- Dataset records -
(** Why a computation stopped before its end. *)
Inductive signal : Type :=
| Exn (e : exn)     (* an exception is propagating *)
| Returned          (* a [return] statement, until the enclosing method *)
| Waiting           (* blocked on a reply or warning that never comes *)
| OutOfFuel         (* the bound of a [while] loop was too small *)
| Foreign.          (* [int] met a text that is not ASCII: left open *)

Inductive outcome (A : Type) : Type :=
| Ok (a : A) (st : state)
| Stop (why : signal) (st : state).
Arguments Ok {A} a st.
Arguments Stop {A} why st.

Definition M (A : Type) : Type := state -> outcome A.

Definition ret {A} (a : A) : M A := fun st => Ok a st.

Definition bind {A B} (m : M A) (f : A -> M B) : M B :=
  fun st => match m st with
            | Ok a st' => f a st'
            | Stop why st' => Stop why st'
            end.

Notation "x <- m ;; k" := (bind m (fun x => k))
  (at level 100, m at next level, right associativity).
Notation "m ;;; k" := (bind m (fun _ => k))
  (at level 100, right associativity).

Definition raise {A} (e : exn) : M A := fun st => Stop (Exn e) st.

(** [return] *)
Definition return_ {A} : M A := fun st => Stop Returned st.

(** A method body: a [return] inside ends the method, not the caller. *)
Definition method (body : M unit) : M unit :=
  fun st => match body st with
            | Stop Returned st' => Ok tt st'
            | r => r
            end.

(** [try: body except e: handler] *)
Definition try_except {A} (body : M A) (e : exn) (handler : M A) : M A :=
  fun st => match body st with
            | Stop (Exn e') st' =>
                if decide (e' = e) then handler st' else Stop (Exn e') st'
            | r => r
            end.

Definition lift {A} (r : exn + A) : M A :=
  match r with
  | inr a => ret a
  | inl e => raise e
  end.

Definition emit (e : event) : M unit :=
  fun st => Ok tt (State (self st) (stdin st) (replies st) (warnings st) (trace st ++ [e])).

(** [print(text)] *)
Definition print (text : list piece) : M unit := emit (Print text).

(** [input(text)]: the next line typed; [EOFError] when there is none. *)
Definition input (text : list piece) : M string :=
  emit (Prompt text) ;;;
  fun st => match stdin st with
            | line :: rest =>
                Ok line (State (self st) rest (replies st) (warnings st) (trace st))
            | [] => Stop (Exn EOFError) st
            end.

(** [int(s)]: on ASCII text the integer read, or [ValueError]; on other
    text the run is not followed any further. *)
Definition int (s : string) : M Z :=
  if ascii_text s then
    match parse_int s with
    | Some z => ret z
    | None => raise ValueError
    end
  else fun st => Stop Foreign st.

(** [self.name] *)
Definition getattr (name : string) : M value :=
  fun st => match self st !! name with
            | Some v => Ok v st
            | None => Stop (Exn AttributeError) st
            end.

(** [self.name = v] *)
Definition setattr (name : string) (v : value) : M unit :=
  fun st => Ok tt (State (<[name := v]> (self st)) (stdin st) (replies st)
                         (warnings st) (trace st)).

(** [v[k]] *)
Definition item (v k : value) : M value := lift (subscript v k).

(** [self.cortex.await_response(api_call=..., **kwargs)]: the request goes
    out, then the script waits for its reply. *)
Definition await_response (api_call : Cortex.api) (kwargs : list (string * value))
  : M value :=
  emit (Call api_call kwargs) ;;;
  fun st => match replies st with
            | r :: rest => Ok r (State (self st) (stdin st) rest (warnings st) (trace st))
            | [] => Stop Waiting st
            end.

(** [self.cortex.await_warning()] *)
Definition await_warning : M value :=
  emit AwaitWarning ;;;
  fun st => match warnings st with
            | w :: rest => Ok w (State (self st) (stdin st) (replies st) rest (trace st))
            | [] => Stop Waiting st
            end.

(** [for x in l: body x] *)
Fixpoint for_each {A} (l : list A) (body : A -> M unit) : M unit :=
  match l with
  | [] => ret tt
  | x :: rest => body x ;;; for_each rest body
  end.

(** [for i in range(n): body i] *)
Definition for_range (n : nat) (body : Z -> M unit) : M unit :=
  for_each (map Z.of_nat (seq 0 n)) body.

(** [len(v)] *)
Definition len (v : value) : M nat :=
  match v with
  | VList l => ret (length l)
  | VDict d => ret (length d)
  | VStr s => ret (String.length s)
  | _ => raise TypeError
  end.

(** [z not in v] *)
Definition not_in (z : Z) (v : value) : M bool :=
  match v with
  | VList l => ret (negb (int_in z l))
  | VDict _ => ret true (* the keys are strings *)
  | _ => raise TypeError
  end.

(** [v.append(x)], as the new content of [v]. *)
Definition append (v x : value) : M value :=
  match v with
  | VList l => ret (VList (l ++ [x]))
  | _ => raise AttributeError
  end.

- Task -
Write the material out again in its entirety, exactly as shown.

- Finished task -
(** Why a computation stopped before its end. *)
Inductive signal : Type :=
| Exn (e : exn)     (* an exception is propagating *)
| Returned          (* a [return] statement, until the enclosing method *)
| Waiting           (* blocked on a reply or warning that never comes *)
| OutOfFuel         (* the bound of a [while] loop was too small *)
| Foreign.          (* [int] met a text that is not ASCII: left open *)

Inductive outcome (A : Type) : Type :=
| Ok (a : A) (st : state)
| Stop (why : signal) (st : state).
Arguments Ok {A} a st.
Arguments Stop {A} why st.

Definition M (A : Type) : Type := state -> outcome A.

Definition ret {A} (a : A) : M A := fun st => Ok a st.

Definition bind {A B} (m : M A) (f : A -> M B) : M B :=
  fun st => match m st with
            | Ok a st' => f a st'
            | Stop why st' => Stop why st'
            end.

Notation "x <- m ;; k" := (bind m (fun x => k))
  (at level 100, m at next level, right associativity).
Notation "m ;;; k" := (bind m (fun _ => k))
  (at level 100, right associativity).

Definition raise {A} (e : exn) : M A := fun st => Stop (Exn e) st.

(** [return] *)
Definition return_ {A} : M A := fun st => Stop Returned st.

(** A method body: a [return] inside ends the method, not the caller. *)
Definition method (body : M unit) : M unit :=
  fun st => match body st with
            | Stop Returned st' => Ok tt st'
            | r => r
            end.

(** [try: body except e: handler] *)
Definition try_except {A} (body : M A) (e : exn) (handler : M A) : M A :=
  fun st => match body st with
            | Stop (Exn e') st' =>
                if decide (e' = e) then handler st' else Stop (Exn e') st'
            | r => r
            end.

Definition lift {A} (r : exn + A) : M A :=
  match r with
  | inr a => ret a
  | inl e => raise e
  end.

Definition emit (e : event) : M unit :=
  fun st => Ok tt (State (self st) (stdin st) (replies st) (warnings st) (trace st ++ [e])).

(** [print(text)] *)
Definition print (text : list piece) : M unit := emit (Print text).

(** [input(text)]: the next line typed; [EOFError] when there is none. *)
Definition input (text : list piece) : M string :=
  emit (Prompt text) ;;;
  fun st => match stdin st with
            | line :: rest =>
                Ok line (State (self st) rest (replies st) (warnings st) (trace st))
            | [] => Stop (Exn EOFError) st
            end.

(** [int(s)]: on ASCII text the integer read, or [ValueError]; on other
    text the run is not followed any further. *)
Definition int (s : string) : M Z :=
  if ascii_text s then
    match parse_int s with
    | Some z => ret z
    | None => raise ValueError
    end
  else fun st => Stop Foreign st.

(** [self.name] *)
Definition getattr (name : string) : M value :=
  fun st => match self st !! name with
            | Some v => Ok v st
            | None => Stop (Exn AttributeError) st
            end.

(** [self.name = v] *)
Definition setattr (name : string) (v : value) : M unit :=
  fun st => Ok tt (State (<[name := v]> (self st)) (stdin st) (replies st)
                         (warnings st) (trace st)).

(** [v[k]] *)
Definition item (v k : value) : M value := lift (subscript v k).

(** [self.cortex.await_response(api_call=..., **kwargs)]: the request goes
    out, then the script waits for its reply. *)
Definition await_response (api_call : Cortex.api) (kwargs : list (string * value))
  : M value :=
  emit (Call api_call kwargs) ;;;
  fun st => match replies st with
            | r :: rest => Ok r (State (self st) (stdin st) rest (warnings st) (trace st))
            | [] => Stop Waiting st
            end.

(** [self.cortex.await_warning()] *)
Definition await_warning : M value :=
  emit AwaitWarning ;;;
  fun st => match warnings st with
            | w :: rest => Ok w (State (self st) (stdin st) (replies st) rest (trace st))
            | [] => Stop Waiting st
            end.

(** [for x in l: body x] *)
Fixpoint for_each {A} (l : list A) (body : A -> M unit) : M unit :=
  match l with
  | [] => ret tt
  | x :: rest => body x ;;; for_each rest body
  end.

(** [for i in range(n): body i] *)
Definition for_range (n : nat) (body : Z -> M unit) : M unit :=
  for_each (map Z.of_nat (seq 0 n)) body.

(** [len(v)] *)
Definition len (v : value) : M nat :=
  match v with
  | VList l => ret (length l)
  | VDict d => ret (length d)
  | VStr s => ret (String.length s)
  | _ => raise TypeError
  end.

(** [z not in v] *)
Definition not_in (z : Z) (v : value) : M bool :=
  match v with
  | VList l => ret (negb (int_in z l))
  | VDict _ => ret true (* the keys are strings *)
  | _ => raise TypeError
  end.

(** [v.append(x)], as the new content of [v]. *)
Definition append (v x : value) : M value :=
  match v with
  | VList l => ret (VList (l ++ [x]))
  | _ => raise AttributeError
  end.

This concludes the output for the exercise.